Customers are talking: turning points in telephone sales calls
I'm working on a project to listen to telephone sales calls and help the client find patterns explaining why some calls end up in a sale and others don't. Each call is a story, complete with emotion, conflict, and turning points. Listening to dozens of these, pictures begin to emerge of how people buy, and how, even when they like the product and may want to buy, don't. And it has nothing to do with logic.
One turning point I've experienced is the moment when a call turns from being headed to a close, to not. On the calls, it's very subtle: a pause, a change of subject, perhaps an additional question from the prospect. But afterward, a call that seemed to be heading toward a sale instead is, at best, a promise to call back.

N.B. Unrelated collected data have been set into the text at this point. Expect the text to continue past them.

(* ===== verification/AdminResources.v ===== *)
(** The resource inventories of the Administration page and their mutations
    (frontend/src/hooks/useAdminResources.ts). *)
From S2P Require Import Prelude Async Toast Proto AdminFormat.

Inductive AdminResourceKind := images | volumes | networks | builder.

#[global] Instance AdminResourceKind_eq_dec : EqDecision AdminResourceKind.
Proof. solve_decision. Defined.

Inductive AdminResourcesResult :=
| ImagesResult (data : list Image)
| VolumesResult (data : list Volume)
| NetworksResult (data : list Network)
| BuilderResult (data : GetBuildCacheStatsResponse).

Definition result_kind (r : AdminResourcesResult) : AdminResourceKind :=
  match r with
  | ImagesResult _ => images | VolumesResult _ => volumes
  | NetworksResult _ => networks | BuilderResult _ => builder
  end.

Inductive PruneScope := scope_unused | scope_dangling | scope_builder | scope_volumes | scope_networks.

#[global] Instance PruneScope_eq_dec : EqDecision PruneScope.
Proof. solve_decision. Defined.

(** The state of the hook.  [mainDeps] and [recordsDeps] are what the two
    effects last ran with; [mainRun] and [recordsRun] are the runs whose local
    [cancelled] is still false, a run being numbered by [nextRun]. *)
Record State := mkState {
  kind : AdminResourceKind;
  result : option AdminResourcesResult;
  isLoading : bool;
  error : option string;
  refreshNonce : nat;
  deletingId : option string;
  deletingNetworkId : option string;
  pruning : bool;
  pruningScope : option PruneScope;
  pruningRecordId : option string;
  builderRecords : list BuildCacheRecord;
  recordsLoading : bool;
  recordsError : bool;
  volumeUsage : option GetVolumeUsageResponse;
  measuring : bool;
  mainDeps : option (AdminResourceKind * nat);
  mainRun : option (nat * AdminResourceKind);
  recordsDeps : option (AdminResourceKind * nat);
  recordsRun : option nat;
  nextRun : nat
}.

Definition setKind (v : AdminResourceKind) (s : State) : State :=
  mkState v (result s) (isLoading s) (error s) (refreshNonce s) (deletingId s)
    (deletingNetworkId s) (pruning s) (pruningScope s) (pruningRecordId s) (builderRecords s)
    (recordsLoading s) (recordsError s) (volumeUsage s) (measuring s) (mainDeps s) (mainRun s)
    (recordsDeps s) (recordsRun s) (nextRun s).
Definition setResult (v : option AdminResourcesResult) (s : State) : State :=
  mkState (kind s) v (isLoading s) (error s) (refreshNonce s) (deletingId s)
    (deletingNetworkId s) (pruning s) (pruningScope s) (pruningRecordId s) (builderRecords s)
    (recordsLoading s) (recordsError s) (volumeUsage s) (measuring s) (mainDeps s) (mainRun s)
    (recordsDeps s) (recordsRun s) (nextRun s).
Definition setIsLoading (v : bool) (s : State) : State :=
  mkState (kind s) (result s) v (error s) (refreshNonce s) (deletingId s) (deletingNetworkId s)
    (pruning s) (pruningScope s) (pruningRecordId s) (builderRecords s) (recordsLoading s)
    (recordsError s) (volumeUsage s) (measuring s) (mainDeps s) (mainRun s) (recordsDeps s)
    (recordsRun s) (nextRun s).
Definition setError (v : option string) (s : State) : State :=
  mkState (kind s) (result s) (isLoading s) v (refreshNonce s) (deletingId s)
    (deletingNetworkId s) (pruning s) (pruningScope s) (pruningRecordId s) (builderRecords s)
    (recordsLoading s) (recordsError s) (volumeUsage s) (measuring s) (mainDeps s) (mainRun s)
    (recordsDeps s) (recordsRun s) (nextRun s).
Definition setRefreshNonce (v : nat) (s : State) : State :=
  mkState (kind s) (result s) (isLoading s) (error s) v (deletingId s) (deletingNetworkId s)
    (pruning s) (pruningScope s) (pruningRecordId s) (builderRecords s) (recordsLoading s)
    (recordsError s) (volumeUsage s) (measuring s) (mainDeps s) (mainRun s) (recordsDeps s)
    (recordsRun s) (nextRun s).
Definition setDeletingId (v : option string) (s : State) : State :=
  mkState (kind s) (result s) (isLoading s) (error s) (refreshNonce s) v (deletingNetworkId s)
    (pruning s) (pruningScope s) (pruningRecordId s) (builderRecords s) (recordsLoading s)
    (recordsError s) (volumeUsage s) (measuring s) (mainDeps s) (mainRun s) (recordsDeps s)
    (recordsRun s) (nextRun s).
Definition setDeletingNetworkId (v : option string) (s : State) : State :=
  mkState (kind s) (result s) (isLoading s) (error s) (refreshNonce s) (deletingId s) v
    (pruning s) (pruningScope s) (pruningRecordId s) (builderRecords s) (recordsLoading s)
    (recordsError s) (volumeUsage s) (measuring s) (mainDeps s) (mainRun s) (recordsDeps s)
    (recordsRun s) (nextRun s).
Definition setPruning (v : bool) (s : State) : State :=
  mkState (kind s) (result s) (isLoading s) (error s) (refreshNonce s) (deletingId s)
    (deletingNetworkId s) v (pruningScope s) (pruningRecordId s) (builderRecords s)
    (recordsLoading s) (recordsError s) (volumeUsage s) (measuring s) (mainDeps s) (mainRun s)
    (recordsDeps s) (recordsRun s) (nextRun s).
Definition setPruningScope (v : option PruneScope) (s : State) : State :=
  mkState (kind s) (result s) (isLoading s) (error s) (refreshNonce s) (deletingId s)
    (deletingNetworkId s) (pruning s) v (pruningRecordId s) (builderRecords s)
    (recordsLoading s) (recordsError s) (volumeUsage s) (measuring s) (mainDeps s) (mainRun s)
    (recordsDeps s) (recordsRun s) (nextRun s).
Definition setPruningRecordId (v : option string) (s : State) : State :=
  mkState (kind s) (result s) (isLoading s) (error s) (refreshNonce s) (deletingId s)
    (deletingNetworkId s) (pruning s) (pruningScope s) v (builderRecords s) (recordsLoading s)
    (recordsError s) (volumeUsage s) (measuring s) (mainDeps s) (mainRun s) (recordsDeps s)
    (recordsRun s) (nextRun s).
Definition setBuilderRecords (v : list BuildCacheRecord) (s : State) : State :=
  mkState (kind s) (result s) (isLoading s) (error s) (refreshNonce s) (deletingId s)
    (deletingNetworkId s) (pruning s) (pruningScope s) (pruningRecordId s) v (recordsLoading s)
    (recordsError s) (volumeUsage s) (measuring s) (mainDeps s) (mainRun s) (recordsDeps s)
    (recordsRun s) (nextRun s).
Definition setRecordsLoading (v : bool) (s : State) : State :=
  mkState (kind s) (result s) (isLoading s) (error s) (refreshNonce s) (deletingId s)
    (deletingNetworkId s) (pruning s) (pruningScope s) (pruningRecordId s) (builderRecords s) v
    (recordsError s) (volumeUsage s) (measuring s) (mainDeps s) (mainRun s) (recordsDeps s)
    (recordsRun s) (nextRun s).
Definition setRecordsError (v : bool) (s : State) : State :=
  mkState (kind s) (result s) (isLoading s) (error s) (refreshNonce s) (deletingId s)
    (deletingNetworkId s) (pruning s) (pruningScope s) (pruningRecordId s) (builderRecords s)
    (recordsLoading s) v (volumeUsage s) (measuring s) (mainDeps s) (mainRun s) (recordsDeps s)
    (recordsRun s) (nextRun s).
Definition setVolumeUsage (v : option GetVolumeUsageResponse) (s : State) : State :=
  mkState (kind s) (result s) (isLoading s) (error s) (refreshNonce s) (deletingId s)
    (deletingNetworkId s) (pruning s) (pruningScope s) (pruningRecordId s) (builderRecords s)
    (recordsLoading s) (recordsError s) v (measuring s) (mainDeps s) (mainRun s) (recordsDeps s)
    (recordsRun s) (nextRun s).
Definition setMeasuring (v : bool) (s : State) : State :=
  mkState (kind s) (result s) (isLoading s) (error s) (refreshNonce s) (deletingId s)
    (deletingNetworkId s) (pruning s) (pruningScope s) (pruningRecordId s) (builderRecords s)
    (recordsLoading s) (recordsError s) (volumeUsage s) v (mainDeps s) (mainRun s)
    (recordsDeps s) (recordsRun s) (nextRun s).
Definition setMainDeps (v : option (AdminResourceKind * nat)) (s : State) : State :=
  mkState (kind s) (result s) (isLoading s) (error s) (refreshNonce s) (deletingId s)
    (deletingNetworkId s) (pruning s) (pruningScope s) (pruningRecordId s) (builderRecords s)
    (recordsLoading s) (recordsError s) (volumeUsage s) (measuring s) v (mainRun s)
    (recordsDeps s) (recordsRun s) (nextRun s).
Definition setMainRun (v : option (nat * AdminResourceKind)) (s : State) : State :=
  mkState (kind s) (result s) (isLoading s) (error s) (refreshNonce s) (deletingId s)
    (deletingNetworkId s) (pruning s) (pruningScope s) (pruningRecordId s) (builderRecords s)
    (recordsLoading s) (recordsError s) (volumeUsage s) (measuring s) (mainDeps s) v
    (recordsDeps s) (recordsRun s) (nextRun s).
Definition setRecordsDeps (v : option (AdminResourceKind * nat)) (s : State) : State :=
  mkState (kind s) (result s) (isLoading s) (error s) (refreshNonce s) (deletingId s)
    (deletingNetworkId s) (pruning s) (pruningScope s) (pruningRecordId s) (builderRecords s)
    (recordsLoading s) (recordsError s) (volumeUsage s) (measuring s) (mainDeps s) (mainRun s) v
    (recordsRun s) (nextRun s).
Definition setRecordsRun (v : option nat) (s : State) : State :=
  mkState (kind s) (result s) (isLoading s) (error s) (refreshNonce s) (deletingId s)
    (deletingNetworkId s) (pruning s) (pruningScope s) (pruningRecordId s) (builderRecords s)
    (recordsLoading s) (recordsError s) (volumeUsage s) (measuring s) (mainDeps s) (mainRun s)
    (recordsDeps s) v (nextRun s).
Definition setNextRun (v : nat) (s : State) : State :=
  mkState (kind s) (result s) (isLoading s) (error s) (refreshNonce s) (deletingId s)
    (deletingNetworkId s) (pruning s) (pruningScope s) (pruningRecordId s) (builderRecords s)
    (recordsLoading s) (recordsError s) (volumeUsage s) (measuring s) (mainDeps s) (mainRun s)
    (recordsDeps s) (recordsRun s) v.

The best way to explain it is to relate a personal story.
I've been a customer of Verizon Wireless for more than five years. I got a telemarketing call from them today, offering inducements to renew my service contract early. I've been evaluating this for a while now (this is a subtext of my posts on the Blackberry Storm), and after discussing it at some length with my wife, we're headed toward renewal.
This call, then, could have been Verizon's way of closing the deal. I was pretty ready, although I was thinking of doing this in March. If the deal was good enough, perhaps I would pull the trigger today. The call went something like this:
"Mr. Caddell," the rep said, "we are offering some extras today if you want to renew your contract early. You might be able to get a discount on a new phone."

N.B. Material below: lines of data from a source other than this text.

(** The Actions cell: a dash, or the delete button. *)
Definition image_action (isAdmin : bool) (deletingId : option string) (image : Image) : option Button :=
  if negb (Image_containersCount image =? 0) then None
  else Some (mkButton (Some (if isAdmin then "Delete image"%string else "Admin required"%string))
               (negb isAdmin || bool_decide (is_Some deletingId))
               (bool_decide (deletingId = Some (Image_id image)))).

Definition image_delete_message (image : Image) : string :=
  "Image " +:+ repoTagLabel image +:+ " (" +:+ formatShortId (Image_id image) +:+
  ") will be permanently removed from the host. This cannot be undone.".

(** ** Networks *)

Definition network_key (column : string) (row : Network) : option sort_key :=
  if String.eqb column "name" then Some (KeyText (Network_name row))
  else if String.eqb column "id" then Some (KeyText (Network_id row))
  else if String.eqb column "driver" then Some (KeyText (Network_driver row))
  else if String.eqb column "scope" then Some (KeyText (Network_scope row))
  else if String.eqb column "internal" then Some (KeyBool (Network_internal row))
  else if String.eqb column "inUse" then Some (KeyNumber (Network_containersCount row))
  else if String.eqb column "createdAt" then Some (KeyTime (Network_createdAt row))
  else None.

Definition network_default_sorting : Sorting := mkSorting "name" false.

"When does my contract expire?"
"The end of July."
"I thought it was the end of March."
(turning point 1) "That's the time when you are eligible for an early equipment upgrade. Your contract expires in July."
"OK, what are you offering?"
(turning point 2) "100 extra minutes per month." (This wasn't attractive to me at all. We don't use the minutes we have now.)
"How much off the phone?"
(turning point 3) "Well, you'll be eligible for that at the end of March."

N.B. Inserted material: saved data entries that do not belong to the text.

(* ===== verification/Dialog.v ===== *)
(** The modal dialog (frontend/src/components/Dialog.tsx) and its confirmation
    form (frontend/src/components/ConfirmDialog.tsx): dismissal, the focus trap,
    the scroll lock and the focus it restores. *)
From S2P Require Import Prelude.

(** An element of the document. *)
Abbreviation element := nat.

Inductive Key := Escape | Tab (shiftKey : bool) | OtherKey.

(** The card as the selectors see it: its own element, the elements that match
    the focusable selector in document order, and the two marked buttons (a
    disabled button is marked all the same). *)
Record Card := mkCard {
  card : element;
  focusables : list element;
  marked_confirm : option element;
  marked_cancel : option element;
  contents : list element
}.

(** [card.contains(e)]: an element contains itself. *)
Definition contains (c : Card) (e : element) : bool := bool_decide (e = card c \/ e ∈ contents c).

(** The document: the focused element, the class that locks scrolling, and the
    element the open dialog will give the focus back to. *)
Record Document := mkDocument {
  activeElement : element;
  scrollLock : bool;
  restoreFocus : option element
}.

Definition focus (e : element) (d : Document) : Document := mkDocument e (scrollLock d) (restoreFocus d).

(** What a key press does: the [onClose] call, [preventDefault], the document. *)
Record KeyResult := mkKeyResult { closes : bool; prevented : bool; doc : Document }.

(** The capture-phase listener. *)
Definition onKeyDown (c : option Card) (k : Key) (d : Document) : KeyResult :=
  match k with
  | Escape => mkKeyResult true false d
  | OtherKey => mkKeyResult false false d
  | Tab shiftKey =>
      match c with
      | None => mkKeyResult false false d
      | Some c =>
          match focusables c with
          | [] => mkKeyResult false true (focus (card c) d)
          | first :: rest =>
              let last := List.last rest first in
              let active := activeElement d in
              if shiftKey then
                if (active =? first) || negb (contains c active)
                then mkKeyResult false true (focus last d) else mkKeyResult false false d
              else
                if (active =? last) || negb (contains c active)
                then mkKeyResult false true (focus first d) else mkKeyResult false false d
          end
      end
  end.

Inductive InitialFocus := focus_confirm | focus_cancel.

(** The effect that runs when the dialog opens. *)
Definition on_open (c : option Card) (initialFocus : InitialFocus) (d : Document) : Document :=
  let d := mkDocument (activeElement d) true (Some (activeElement d)) in
  match c with
  | None => d
  | Some c =>
      let target := match initialFocus with focus_confirm => marked_confirm c | focus_cancel => marked_cancel c end in
      focus (default (default (card c) (head (focusables c))) target) d
  end.

(** Its cleanup. *)
Definition on_close (d : Document) : Document :=
  let d := mkDocument (activeElement d) false (restoreFocus d) in
  match restoreFocus d with Some e => focus e d | None => d end.

(** [onMouseDown] of the overlay: [onClose] when the target is the overlay. *)
Definition onMouseDown (target currentTarget : element) : bool := target =? currentTarget.

(** ** The confirmation *)

Inductive Variant := variant_default | variant_danger.

Definition initialFocus_of (v : Variant) : InitialFocus :=
  match v with variant_danger => focus_cancel | variant_default => focus_confirm end.

(** Callbacks of the caller. *)
Inductive callback := OnClose | OnConfirm.

Definition requestClose (busy : bool) : list callback := if negb busy then [OnClose] else [].

Inductive dialog_event := KeyPress (k : Key) | MouseDownOn (target : element) | CancelClick | ConfirmClick.

(** What an event calls while the dialog is open; a disabled button ignores clicks. *)
Definition ConfirmDialog (busy : bool) (overlay : element) (c : option Card) (d : Document)
    (e : dialog_event) : list callback :=
  match e with
  | KeyPress k => if closes (onKeyDown c k d) then requestClose busy else []
  | MouseDownOn target => if onMouseDown target overlay then requestClose busy else []
  | CancelClick => if busy then [] else requestClose busy
  | ConfirmClick => if busy then [] else [OnConfirm]
  end.

(** ** Theorems *)

(** A busy dialog is locked: no key, click or button closes or confirms it.
    An idle one confirms only by its confirm button, and closes only by Escape,
    a press on the backdrop itself, or the cancel button. *)
Theorem busy_locks (busy : bool) (overlay : element) (c : option Card) (d : Document) (e : dialog_event) :
  ConfirmDialog busy overlay c d e =
  if busy then []
  else match e with
       | ConfirmClick => [OnConfirm]
       | CancelClick | KeyPress Escape => [OnClose]
       | MouseDownOn t => if bool_decide (t = overlay) then [OnClose] else []
       | _ => []
       end.
Proof.
  destruct e as [[|b|]|t| |], busy; try done.
  1-2: cbn; destruct c as [c|]; [|done]; destruct (focusables c) as [|f l]; [done|];
    destruct b; by match goal with |- context [if ?x then mkKeyResult _ _ _ else _] => destruct x end.
  - cbn. by destruct (onMouseDown t overlay).
  - cbn. unfold onMouseDown. destruct (Nat.eqb_spec t overlay); by case_bool_decide.
Qed.

(** While a dialog is open the page does not scroll; the focus starts on the
    cancel button of a dangerous dialog and on the confirm button of another;
    closing it lets the page scroll again and gives the focus back to the
    element that had it, whatever was focused in between. *)
Theorem dialog_restores (c : Card) (v : Variant) (d d' : Document)
    (Hd : restoreFocus d' = restoreFocus (on_open (Some c) (initialFocus_of v) d)) :
  scrollLock (on_open (Some c) (initialFocus_of v) d) = true /\
  activeElement (on_open (Some c) (initialFocus_of v) d) =
    default (default (card c) (head (focusables c)))
      (match v with variant_danger => marked_cancel c | variant_default => marked_confirm c end) /\
  activeElement (on_close d') = activeElement d /\ scrollLock (on_close d') = false.
Proof. unfold on_close. cbn. rewrite Hd. by destruct v. Qed.

Lemma dialog_restores_witness :
  let c := mkCard 10 [11; 12] (Some 12) (Some 11) [11; 12] in
  let d := mkDocument 3 false None in
  let d' := focus 12 (on_open (Some c) focus_cancel d) in
  scrollLock (on_open (Some c) focus_cancel d) = true /\
  activeElement (on_open (Some c) focus_cancel d) = 11 /\
  activeElement (on_close d') = 3 /\ scrollLock (on_close d') = false.
Proof.
  intros c d d'. apply (dialog_restores c variant_danger d d'). reflexivity.
Defined.

Section Trap.
Variable c : Card.
Hypothesis Hnd : NoDup (focusables c).
Hypothesis Hin : Forall (fun e => e ∈ contents c) (focusables c).

(** [browser shift e] is the element a Tab press in [e] focuses by itself: in
    the middle of the card, its neighbour among the card's focusables. *)
Variable browser : bool -> element -> element.
Hypothesis Hnext : forall i a b,
  focusables c !! i = Some a -> focusables c !! S i = Some b ->
  browser false a = b /\ browser true b = a.

(** A Tab press: the listener, then the browser unless prevented. *)
Definition press_tab (shiftKey : bool) (d : Document) : Document :=
  let r := onKeyDown (Some c) (Tab shiftKey) d in
  if prevented r then doc r else focus (browser shiftKey (activeElement d)) (doc r).

(** The neighbour on the ring of focusables. *)
Definition ring_next (shiftKey : bool) (i : nat) : nat :=
  let n := length (focusables c) in
  if shiftKey then if i =? 0 then n - 1 else i - 1 else if i =? n - 1 then 0 else S i.

Lemma last_default (y d : element) (l : list element) : List.last (y :: l) d = List.last l y.
Proof.
  revert y d. induction l as [|z l IH]; intros y d; [done|].
  change (List.last (z :: l) d = List.last (z :: l) y). by rewrite !IH.
Qed.

Lemma last_lookup (x : element) (l : list element) : (x :: l) !! length l = Some (List.last l x).
Proof.
  revert x. induction l as [|y l IH]; intros x; [done|].
  change ((x :: y :: l) !! length (y :: l)) with ((y :: l) !! length l). by rewrite IH, last_default.
Qed.

Lemma focusable_contained (i : nat) (a : element) : focusables c !! i = Some a -> contains c a = true.
Proof.
  intros Hi. apply bool_decide_eq_true. right. rewrite Forall_forall in Hin.
  by apply Hin, list_elem_of_lookup_2 with i.
Qed.

Lemma first_last (f : element) (l : list element) (i : nat) (a : element) :
  focusables c = f :: l -> focusables c !! i = Some a ->
  (a =? f) = (i =? 0) /\ (a =? List.last l f) = (i =? length (focusables c) - 1) /\ i < length (focusables c).
Proof.
  intros E Hi. assert (focusables c !! 0 = Some f) as H0 by by rewrite E.
  assert (focusables c !! (length (focusables c) - 1) = Some (List.last l f)) as H1.
  { rewrite E. cbn [length]. replace (S (length l) - 1) with (length l) by lia. apply last_lookup. }
  pose proof (lookup_lt_Some _ _ _ Hi). split_and!; [| |done].
  - destruct (Nat.eqb_spec a f) as [->|Hne]; destruct (Nat.eqb_spec i 0) as [->|Hi0]; try done.
    + by destruct Hi0; apply (NoDup_lookup _ _ _ _ Hnd Hi H0).
    + rewrite Hi in H0. congruence.
  - destruct (Nat.eqb_spec a (List.last l f)) as [->|Hne];
      destruct (Nat.eqb_spec i (length (focusables c) - 1)) as [->|Hi0]; try done.
    + by destruct Hi0; apply (NoDup_lookup _ _ _ _ Hnd Hi H1).
    + rewrite Hi in H1. congruence.
Qed.

Lemma nonempty_focusables (i : nat) (a : element) :
  focusables c !! i = Some a -> exists f l, focusables c = f :: l.
Proof. clear. destruct (focusables c); [done|]. eauto. Qed.

Lemma onKeyDown_tab (f : element) (l : list element) (shiftKey : bool) (d : Document) :
  focusables c = f :: l ->
  onKeyDown (Some c) (Tab shiftKey) d =
  if shiftKey then
    if (activeElement d =? f) || negb (contains c (activeElement d))
    then mkKeyResult false true (focus (List.last l f) d) else mkKeyResult false false d
  else
    if (activeElement d =? List.last l f) || negb (contains c (activeElement d))
    then mkKeyResult false true (focus f d) else mkKeyResult false false d.
Proof. clear. intros E. unfold onKeyDown. by rewrite E. Qed.

Lemma press_tab_ring (shiftKey : bool) (d : Document) (i : nat) :
  focusables c !! i = Some (activeElement d) ->
  exists a, focusables c !! ring_next shiftKey i = Some a /\
    press_tab shiftKey d = focus a d.
Proof.
  intros Hi. destruct (nonempty_focusables _ _ Hi) as (f & l & E).
  destruct (first_last f l i _ E Hi) as (Hf & Hl & Hlt).
  assert (focusables c !! 0 = Some f) as H0 by by rewrite E.
  assert (focusables c !! (length (focusables c) - 1) = Some (List.last l f)) as H1.
  { rewrite E. cbn [length]. replace (S (length l) - 1) with (length l) by lia. apply last_lookup. }
  unfold press_tab. rewrite (onKeyDown_tab f l) by done. unfold ring_next.
  rewrite (focusable_contained i _ Hi), Hf, Hl. cbn [negb orb]. rewrite !orb_false_r.
  destruct shiftKey.
  - destruct (Nat.eqb_spec i 0) as [->|Hi0]; cbn; [eauto|].
    destruct (lookup_lt_is_Some_2 (focusables c) (i - 1)) as [a Ha]; [lia|].
    exists a. split; [done|]. f_equal.
    assert (S (i - 1) = i) as Es by lia. rewrite <-Es in Hi. by apply (Hnext _ _ _ Ha Hi).
  - destruct (Nat.eqb_spec i (length (focusables c) - 1)) as [->|Hi0]; cbn; [eauto|].
    destruct (lookup_lt_is_Some_2 (focusables c) (S i)) as [a Ha]; [lia|].
    exists a. split; [done|]. f_equal. by apply (Hnext _ _ _ Hi Ha).
Qed.

(** From any focusable element of the dialog, Tab and Shift+Tab step to the
    neighbour on the ring of its focusable elements, each undoing the other, so the focus never leaves
    the dialog; from outside (the focus having been moved away) either brings
    it back in; with nothing focusable the card itself keeps it. *)
Theorem tab_stays (shiftKey : bool) (d : Document) :
  let a := activeElement (press_tab shiftKey d) in
  (focusables c = [] -> a = card c) /\
  (focusables c <> [] -> contains c (activeElement d) = false -> a ∈ focusables c) /\
  (forall i, focusables c !! i = Some (activeElement d) ->
     focusables c !! ring_next shiftKey i = Some a /\
     activeElement (press_tab (negb shiftKey) (press_tab shiftKey d)) = activeElement d).
Proof.
  intros a. split_and!.
  - intros E. unfold a, press_tab, onKeyDown. by rewrite E.
  - intros Hne Hout. unfold a, press_tab.
    assert (exists f l, focusables c = f :: l) as (f & l & E) by (clear -Hne; destruct (focusables c); eauto; done).
    rewrite (onKeyDown_tab f l), Hout by done. cbn [negb]. rewrite !orb_true_r.
    destruct shiftKey; cbn [prevented doc focus activeElement]; rewrite E.
    + eapply list_elem_of_lookup_2, last_lookup.
    + apply list_elem_of_here.
  - intros i Hi. destruct (press_tab_ring shiftKey d i Hi) as (b & Hb & Ea).
    unfold a. rewrite Ea. split; [done|].
    destruct (press_tab_ring (negb shiftKey) (focus b d) _ Hb) as (b' & Hb' & ->). cbn.
    assert (ring_next (negb shiftKey) (ring_next shiftKey i) = i) as Er.
    { pose proof (lookup_lt_Some _ _ _ Hi) as Hlt. unfold ring_next.
      destruct (Nat.eqb_spec i 0), (Nat.eqb_spec i (length (focusables c) - 1)), shiftKey; cbn [negb];
        repeat match goal with |- context [?x =? ?y] => destruct (Nat.eqb_spec x y) end; lia. }
    rewrite Er in Hb'. congruence.
Qed.
End Trap.

(** A browser that follows a list of focusable elements, and any other element
    to [other]. *)
Definition list_browser (order : list element) (other : element) (shiftKey : bool) (e : element) : element :=
  match list_find (fun x => x = e) order with
  | Some (i, _) => default other (order !! (if shiftKey then i - 1 else S i))
  | None => other
  end.

Lemma tab_stays_witness :
  let c := mkCard 10 [11; 12] (Some 12) (Some 11) [11; 12] in
  let d := mkDocument 12 true (Some 3) in
  let br := list_browser [11; 12] 3 in
  let a := activeElement (press_tab c br false d) in
  (focusables c = [] -> a = card c) /\
  (focusables c <> [] -> contains c (activeElement d) = false -> a ∈ focusables c) /\
  (forall i, focusables c !! i = Some (activeElement d) ->
     focusables c !! ring_next c false i = Some a /\
     activeElement (press_tab c br true (press_tab c br false d)) = activeElement d).
Proof.
  intros c d br.
  apply (tab_stays c); cbn.
  - apply NoDup_cons_2; [|apply NoDup_singleton]. by rewrite list_elem_of_singleton.
  - repeat constructor; set_solver.
  - intros [|[|i]] a b; cbn; intros; simplify_eq. done.
Defined.

(** The card can hold the focus itself (it has a tab index of -1, so a click on
    its text focuses it); it is neither the first focusable nor outside, and
    Shift+Tab from it is left to the browser, which leaves the dialog. *)
Lemma shift_tab_escapes (c : Card) (browser : bool -> element -> element) (d : Document) :
  focusables c <> [] -> card c ∉ focusables c -> activeElement d = card c ->
  activeElement (press_tab c browser true d) = browser true (card c).
Proof.
  intros Hne Hc Ha. unfold press_tab, onKeyDown. destruct (focusables c) as [|f l] eqn:E; [done|].
  rewrite Ha. assert ((card c =? f) = false) as ->.
  { apply Nat.eqb_neq. intros Hf. apply Hc. rewrite Hf. by left. }
  assert (contains c (card c) = true) as ->; [|done]. apply bool_decide_eq_true. by left.
Qed.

"Earlier you said I could get a discount off a phone." (I didn't tell her that Verizon had already sent me two mailings offering me phone discounts for renewing now.)
"I said you might be."
There was no way was I going to renew then. At each turning point, in fact, I became farther from renewing than I had been before the call. Instead of feeling happy, encouraged, eager to get a new phone, I felt frustrated, annoyed, and that I had wasted time even picking up the phone.
It wasn't the rep's fault. She was given a difficult product to sell (competing, in fact, with the company's own mailings). When I began to ask pointed questions, the pitch fell apart. There was probably no rep on earth who could have closed me with that offer.
Which is a significant learning from this project for me. Selecting and training reps is only a part of the formula for success in telesales. The product must be useful, and the offer must be made attractive. And that work happens far outside the call center.